SI242: SMT-Solver activity

The Problem ...

There is a classic problem in computer science called Subset Sum. The idea is simple: You have $n$ objects, each of which has a weight, and some target total weight $W$. Your job is to choose a subset of these objects whose weights sum to $W$, or determine that it is not possible to do so.

Example: $n = 3$ objects with weights $w_0=9,w_1=6,w_2=11$ and target $W = 20$. Solution: choose objects $o_0$ and $o_2$, since $9 + 11 = 20$.

When there are a lot of objects this can become a difficult problem. In your Computer Algorithms class you will learn just how difficult. But for now, is suffices to observe that with $n$ objects, there are $2^n$ different ways to choose our subset. So with even just 30 objects, there are over a billion ways to choose. So going through all possible solutions one at a time is not a good strategy!

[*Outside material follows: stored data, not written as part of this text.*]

(** * Widgets and inline display *)

Lemma hidden_widget_is_empty (conf : MergeConfig.t)
    (lang : option (Text.t -> list (Z * Z * string))) (chunk : Chunk.t)
    (orig : Text.t) :
  exists dom,
    DeletionWidget.buildDOM conf lang chunk true orig = Some dom
    /\ DeletionWidget.deletedLines dom = [].
Proof.
  unfold DeletionWidget.buildDOM. cbn [orb]. eexists. split; [reflexivity|].
  unfold DeletionWidget.deletedLines, DeletionWidget.controls.
  cbn [Dom.children].
  destruct (MergeConfig.mergeControls conf) as [[|]|]; reflexivity.
Qed.

Lemma overrideChunkInline_true (state : EditorState) (chunk : Chunk.t)
    (gutter : bool) (inline : list Deco.range) :
  chunkCanDisplayInline state chunk = Some (Some inline) ->
  exists added, overrideChunkInline state chunk gutter = Some (true, added).
Proof.
  intro H.
  destruct (chunkCanDisplayInline_inv _ _ _ H)
    as ((first & Hfirst) & (eB & HeB) & Hinl).
  destruct (lineAt_spec _ _ _ Hfirst) as (HfromB & Hin & Hline).
  destruct (lineAt_spec _ _ _ HeB) as (HendB & _ & _).
  destruct (inlineLines_spec (doc state) (Chunk.endB chunk) gutter
              ltac:(lia) (S (List.length (doc state))) inline first
              {| ranges := []; gutterMarks := [] |} Hline)
    as (added & _ & _ & Hres & _); [unfold Text.length in *; lia|exact Hinl|].
  exists added. unfold overrideChunkInline. rewrite H, Hfirst, Hres.
  reflexivity.
Qed.

(** X18.  [buildDeletedChunks] puts one widget per chunk, in the order of
    the chunk list, at the chunk's [fromB].  Without the [overrideChunk]
    option no widget is asked to hide its content.  With it, a widget is
    asked to hide its content exactly when [overrideChunkInline] draws the
    chunk inline (it returns true); the DOM built with that flag then has
    no deleted line; and for a chunk whose widget is not asked to hide,
    [overrideChunkInline] returns false and adds nothing. *)
Theorem widget_hides_what_is_inline (conf : MergeConfig.t)
    (state : EditorState) (gutter : bool) :
  (MergeConfig.overrideChunk conf = false ->
   buildDeletedChunks (MergeConfig.overrideChunk conf) state
   = Some (map (fun ch => (Chunk.fromB ch, ch, false)) (ChunkField state)))
  /\ forall l,
      buildDeletedChunks (MergeConfig.overrideChunk conf) state = Some l ->
      map (fun e => (fst (fst e), snd (fst e))) l
      = map (fun ch => (Chunk.fromB ch, ch)) (ChunkField state)
      /\ Forall
           (fun e =>
              (snd e = true ->
               MergeConfig.overrideChunk conf = true
               /\ (exists added,
                      overrideChunkInline state (snd (fst e)) gutter
                      = Some (true, added))
               /\ forall lang,
                   exists dom,
                     DeletionWidget.buildDOM conf lang (snd (fst e)) (snd e)
                       (originalDoc state) = Some dom
                     /\ DeletionWidget.deletedLines dom = [])
              /\ (snd e = false ->
                  MergeConfig.overrideChunk conf = true ->
                  overrideChunkInline state (snd (fst e)) gutter
                  = Some (false, {| ranges := []; gutterMarks := [] |})))
           l.
Proof.
  unfold buildDeletedChunks. generalize (ChunkField state) as chunks.
  intro chunks. split.
  - intro Hoff. rewrite Hoff.
    induction chunks as [|ch rest IH]; [reflexivity|].
    cbn [fold_right map]. rewrite IH. reflexivity.
  - induction chunks as [|ch rest IH]; intros l Hl.
    + inversion Hl; subst l. split; [reflexivity|constructor].
    + cbn [fold_right] in Hl.
      destruct (MergeConfig.overrideChunk conf) eqn:Hopt.
      * destruct (chunkCanDisplayInline state ch) as [[inline|]|] eqn:Hc;
          [| |discriminate Hl].
        -- destruct (fold_right _ _ rest) as [l'|]; [|discriminate Hl].
           inversion Hl; subst l. destruct (IH l' eq_refl) as [IH1 IH2].
           split; [cbn [map fst snd]; f_equal; exact IH1|].
           constructor; [|exact IH2]. cbn [fst snd]. split.
           ++ intros _. split; [reflexivity|]. split.
              ** apply (overrideChunkInline_true _ _ _ _ Hc).
              ** intro lang. apply hidden_widget_is_empty.
           ++ discriminate.
        -- destruct (fold_right _ _ rest) as [l'|]; [|discriminate Hl].
           inversion Hl; subst l. destruct (IH l' eq_refl) as [IH1 IH2].
           split; [cbn [map fst snd]; f_equal; exact IH1|].
           constructor; [|exact IH2]. cbn [fst snd]. split.
           ++ discriminate.
           ++ intros _ _. unfold overrideChunkInline. rewrite Hc.
              reflexivity.
      * destruct (fold_right _ _ rest) as [l'|]; [|discriminate Hl].
        inversion Hl; subst l. destruct (IH l' eq_refl) as [IH1 IH2].
        split; [cbn [map fst snd]; f_equal; exact IH1|].
        constructor; [|exact IH2]. cbn [fst snd]. split; discriminate.
Qed.
(** * Reverse-tunnel file download: client and server

  A shallow embedding of [client.py] (the on-premise client that streams a
  file in chunks over a WebSocket) and of [server.py] (the cloud server
  that keeps the registry of connected clients, the table of downloads and
  the destination files), followed by the properties of the protocol.

  Conventions of the embedding:
  - a Python [bytes] value is a [list byte]; a Python [str] carrying a
    payload is the list of its Unicode code points ([list N]); identifiers
    and paths are [string]s;
  - a Python [int] is a [Z], and [//] is [Z.div] (both round to minus
    infinity);
  - a JSON message is a tagged record; [data.get(k)] is an [option], [None]
    when the key is missing, and a field that is present has the type that
    the protocol gives it.  The [download_id] is the exception: the server
    tests it against the keys of a [dict] whatever it is, so that [ident]
    keeps apart the strings, the other JSON values that can be hashed, and
    the arrays and objects, on which the test raises.  The JSON text itself
    (written by [send_json], read by [json.loads]) is library code and is
    taken to transport these records unchanged;
  - a [dict] is a [gmap]; the server's disk is a [gmap] from paths to
    contents; the client's disk is a [gmap] from the paths that exist,
    written as [pathlib] prints them, to what they name, a regular file or
    a directory;
  - an exception is a value of [exn] returned next to the state reached when
    it was raised;
  - on the client, the disk is taken not to change while a file is sent, a
    regular file is taken to be readable, and every [print] and every
    [send_json] is taken to succeed: the only exceptions of the client are
    those of its own computations and of [open] and [read]. *)

From Stdlib Require Import ZArith.
From Stdlib Require QArith Qround.
From Stdlib.Strings Require Import Byte.
From stdpp Require Import gmap strings list fin_maps.
From Equations Require Import Equations.

Local Open Scope Z_scope.

(** ** Exceptions raised by the two programs *)

Inductive exn :=
| FileNotFoundError (path : string)
| ZeroDivisionError
| AttributeError
| UnicodeEncodeError
| TypeError
| ConnectionResetError
| ValueError
| IsADirectoryError (strerror : string).

(** [str(e)] as sent back in an [error] message or in a response.  The
    programs print this way only what [send_file] and [send_json] raise;
    the text of [IsADirectoryError] is the one of the operating system,
    kept with the directory. *)
Definition str_exn (e : exn) : string :=
match e with
| FileNotFoundError p => "File not found: " +:+ p
| ZeroDivisionError => "integer division or modulo by zero"
| AttributeError => "'NoneType' object has no attribute 'encode'"
| UnicodeEncodeError => "'latin-1' codec can't encode character"
| TypeError => "unsupported format string passed to NoneType.__format__"
| ConnectionResetError => "Cannot write to closing transport"
| ValueError => "read length must be non-negative or -1"
| IsADirectoryError strerror => strerror
end.

(** ** Message codec *)

Module Codec.

(** [chunk.decode('latin1')]: byte [b] becomes the code point [b]. *)
Definition decode_latin1 (chunk : list byte) : list N :=
  Byte.to_N <$> chunk.

(** [chunk_data.encode('latin1')]: a code point below 256 becomes that
    byte; any other one raises [UnicodeEncodeError] ([None]). *)
Definition encode_latin1 (chunk_data : list N) : option (list byte) :=
  mapM Byte.of_N chunk_data.

(** The value of the field ['download_id'] of a message: a string, or
    [None] when the key is missing or null; or another JSON value, which
    Python can hash (a number, a boolean) or cannot (an array, an object),
    given by its JSON text. *)
Inductive ident :=
| ident_of (k : option string)
| ident_other (json : string)
| ident_unhashable (json : string).

#[warning="-uniform-inheritance"]
Coercion ident_of : option >-> ident.

(** The messages of the tunnel, by their ['type'] field. *)
Inductive msg :=
| register (client_id : option string)
| registered (message : string)
| download_request (download_id : ident) (file_path : option string)
| file_chunk (download_id : ident) (chunk_num : option Z)
    (total_chunks : option Z) (data : option (list N))
| file_complete (download_id : ident) (total_size : option Z)
    (total_chunks : option Z)
| error (download_id : ident) (message : option string)
| ping
| pong
| other (type : option string).

(** Number of payload bytes a message carries. *)
Definition payload_length (m : msg) : Z :=
  match m with
  | file_chunk _ _ _ (Some data) => Z.of_nat (length data)
  | _ => 0
  end.

End Codec.
Export Codec.

(** ** The client: [FileDownloadClient] *)

Module Client.

(** What a path names on the client's disk: a regular file with its
    content, or a directory with the size that [stat] gives for it and the
    text of the error that [open] raises on it.  Other kinds of files
    (devices, pipes) are left out. *)
Inductive node :=
| regular (content : list byte)
| directory (size : Z) (strerror : string).

(** [file_path.stat().st_size] *)
Definition st_size (f : node) : Z :=
  match f with
  | regular content => Z.of_nat (length content)
  | directory size _ => size
  end.

(** [f.read(n)] on the unread rest of a file opened with ['rb']: the bytes
    returned and the rest left.  [-1] reads to the end of the file, and a
    size below [-1] raises [ValueError]. *)
Definition read (n : Z) (rest : list byte) : exn + list byte * list byte :=
  if n <? -1 then inl ValueError
  else if n <? 0 then inr (rest, [])
  else inr (take (Z.to_nat n) rest, drop (Z.to_nat n) rest).
(** * Portfolio tracker: ledger, metrics and encrypted persistence

    A shallow embedding of [models.py], [computations.py], [portt_main.py]
    and [passencrypt.py], and the properties of the ledger, the metrics
    engine and the persistence layer stated over it.

    Conventions of the embedding.
    - Python numbers (ints and finite floats) are rationals [Q]; [==] on
      numbers is [Qeq_bool], [<=] is [Qle_bool].  Rounding and infinities
      are outside the model; NaN is modelled where the code itself
      produces it, in the value of [volatility].  True division by zero
      raises [ZeroDivisionError], as in Python.
    - Strings are strings of ASCII characters: [upper], [lower] and
      [strip] are [str.upper], [str.lower] and [str.strip] on those.
    - A dict with a fixed set of keys (an asset, a transaction) is a record;
      a key that may be missing is an [option] field.
    - A list mutated in place through a reference to one of its elements is
      a list updated at the index of that element.
    - A function that may raise returns an [outcome] next to the state it
      leaves behind. *)

From Stdlib Require Import QArith String Ascii List Lia Sorted.
From stdpp Require Import base option list gmap strings.

Local Open Scope string_scope.

(** ** Python values shared by all modules *)

Module Py.

(** Exceptions that the modelled functions raise. *)
Inductive exn : Type :=
| ZeroDivisionError
| ValueError
| TypeError
| AttributeError
| IndexError
| InvalidToken.

(** The result of a call: a returned value or a raised exception. *)
Inductive outcome (A : Type) : Type :=
| Returned (a : A)
| Raised (e : exn).
Arguments Returned {A} a.
Arguments Raised {A} e.

(** The values that [json] reads and writes; [JNull] is [None]. *)
#[local] Set Warnings "-register-all".
Inductive json : Type :=
| JNull
| JBool (b : bool)
| JNum (q : Q)
| JStr (s : string)
| JList (l : list json)
| JDict (d : list (string * json)).

#[local] Set Warnings "+register-all".

(** A float where the code can meet NaN: a number, or NaN, with which
    every comparison is false. *)
Inductive float : Type :=
| Num (q : Q)
| NaN.

(** [x > y] for a float [x] and a number [y]. *)
Definition float_gt (x : float) (y : Q) : bool :=
  match x with
  | Num q => negb (Qle_bool q y)
  | NaN => false
  end.

(** [a / b] on numbers. *)
Definition truediv (a b : Q) : option Q :=
  if Qeq_bool b 0 then None else Some (a / b)%Q.

(** The strings of ASCII characters. *)
Definition is_ascii (s : string) : bool :=
  forallb (fun c => (nat_of_ascii c <? 128)%nat) (list_ascii_of_string s).

(** [str.upper] and [str.lower], on strings of ASCII characters. *)
Definition upper_ascii (c : ascii) : ascii :=
  let n := nat_of_ascii c in
  if ((97 <=? n) && (n <=? 122))%nat then ascii_of_nat (n - 32) else c.

Definition lower_ascii (c : ascii) : ascii :=
  let n := nat_of_ascii c in
  if ((65 <=? n) && (n <=? 90))%nat then ascii_of_nat (n + 32) else c.

Fixpoint upper (s : string) : string :=
  match s with
  | EmptyString => EmptyString
  | String c s' => String (upper_ascii c) (upper s')
  end.

Fixpoint lower (s : string) : string :=
  match s with
  | EmptyString => EmptyString
  | String c s' => String (lower_ascii c) (lower s')
  end.

(** The white space that [str.strip] removes from a string of ASCII
    characters. *)
Definition is_space (c : ascii) : bool :=
  let n := nat_of_ascii c in
  ((n =? 32) || ((9 <=? n) && (n <=? 13)) || ((28 <=? n) && (n <=? 31)))%nat.

Fixpoint lstrip (s : string) : string :=
  match s with
  | EmptyString => EmptyString
  | String c s' => if is_space c then lstrip s' else s
  end.

Fixpoint rstrip (s : string) : string :=
  match s with
  | EmptyString => EmptyString
  | String c s' =>
      match rstrip s' with
      | EmptyString => if is_space c then EmptyString else String c EmptyString
      | r => String c r
      end
  end.

Definition strip (s : string) : string := rstrip (lstrip s).

(** [l.remove(x)]: delete the first element equal to [x]; [ValueError]
    when there is none. *)
Fixpoint list_remove {A : Type} (eqb : A -> A -> bool) (x : A) (l : list A)
  : option (list A) :=
  match l with
  | [] => None
  | y :: l' =>
      if eqb y x then Some l'
      else match list_remove eqb x l' with
           | Some r => Some (y :: r)
           | None => None
           end
  end.
(** [re.match] succeeds exactly when the string starts with a word. *)
Lemma match_prefix_lang (r : re) (s : string) :
  match_prefix r s = true <-> exists p rest, s = p ++ rest /\ lang r p.
Proof.
  revert r. induction s as [|c s IH]; intros r; simpl.
  - rewrite orb_false_r, nullable_lang. split.
    + intros H. exists "", "". auto.
    + intros (p & rest & Heq & H). symmetry in Heq.
      apply append_eq_nil in Heq. destruct Heq; subst. exact H.
  - rewrite orb_true_iff, nullable_lang, IH. split.
    + intros [H|(p & rest & -> & H)].
      * exists "", (String c s). auto.
      * exists (String c p), rest. split; [reflexivity|now apply deriv_lang].
    + intros (p & rest & Heq & H). destruct p as [|c' p]; simpl in *.
      * now left.
      * right. inversion Heq; subst. exists p, rest.
        split; [reflexivity|now apply deriv_lang].
Qed.

(** *** Words of the expressions used by the analyzer *)

Lemma lang_chr_inv (c : ascii) (w : string) : lang (Chr c) w <-> w = String c "".
Proof. split; [intros H; now inversion H|intros ->; constructor]. Qed.

Lemma lang_eps_inv (w : string) : lang Eps w <-> w = "".
Proof. split; [intros H; now inversion H|intros ->; constructor]. Qed.

Lemma lang_alt_inv (a b : re) (w : string) : lang (Alt a b) w <-> lang a w \/ lang b w.
Proof.
  split.
  - intros H. inversion H; subst; auto.
  - intros [H|H]; [now apply lang_alt_l|now apply lang_alt_r].
Qed.

Lemma lang_cat_iff (a b : re) (w : string) :
  lang (Cat a b) w <-> exists u t, w = u ++ t /\ lang a u /\ lang b t.
Proof.
  split; [apply lang_cat_inv|]. intros (u & t & -> & Hu & Ht). now constructor.
Qed.

Lemma lang_lit (t w : string) : lang (Lit t) w <-> w = t.
Proof.
  revert w. induction t as [|c t IH]; intros w; simpl.
  - apply lang_eps_inv.
  - rewrite lang_cat_iff. split.
    + intros (u & v & -> & Hu & Hv). apply lang_chr_inv in Hu. apply IH in Hv.
      now subst.
    + intros ->. exists (String c ""), t. split; [reflexivity|].
      split; [constructor|now apply IH].
Qed.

Another difficult, but equally classic, problem is called 0/1 Knapsack. Here each object has a value as well as a weight, and your job is to choose a subset of the objects for which the total weight is at most some threshold $W$ and the total value is at least some threshold $V$, or determine that it is not possible to do so.

Example: $n = 3$ objects with weights $w_0=9,w_1=6,w_2=11$, values $v_0=4, v_1=8, v_2=5$ and thresholds $W = 20$, $V=10$. Solution: choose objects $o_1$ and $o_2$, since $6 + 11 \leq 20$ and $8+5 \geq 10$. (Note: $\{o_0,o_2\}$ doesn't work because the total value is only $9$.)

The Tool ...

Satisfiability Modulo Theory (SMT) solvers are tools that take first-order formulas as input, and return UNSAT if there is no model for the formula, and SAT+model if there is a model. However, instead of inputing arbitrary formulas and asking the tool to find a complete satisfying interpretation from scratch, we choose a predefined theory — which means that the domain of discourse and some predicates, constants and functions are there already with an agreed-upon interpretation. We will be using a theory of the integers, but restricted to only addition and subtraction, so no multiplication or division. (Technically the theory is called UFLIA.) More precisely, the theory starts with the following interpretation:

domain of discourse: integers
predicates: lt(·,·) which is "less than".
constants: the integers in their usual notation, e.g. 0, 42, -12, etc.
functions: plus(·,·) for addition, and minus(·,·) for subtraction

Of course you have equality (=) and disequality (!=) since we are always talking about first order logic with equality, and all the propositional operators. Any new constants you want to use (like w7 or v2) are OK, as are any propositional variables you want (so a => w7=0, for example, is fine). You can also make up new functions and predicates and use quantifiers ("A:" for ∀ and "E:" for ∃), but you will not need that for this activity.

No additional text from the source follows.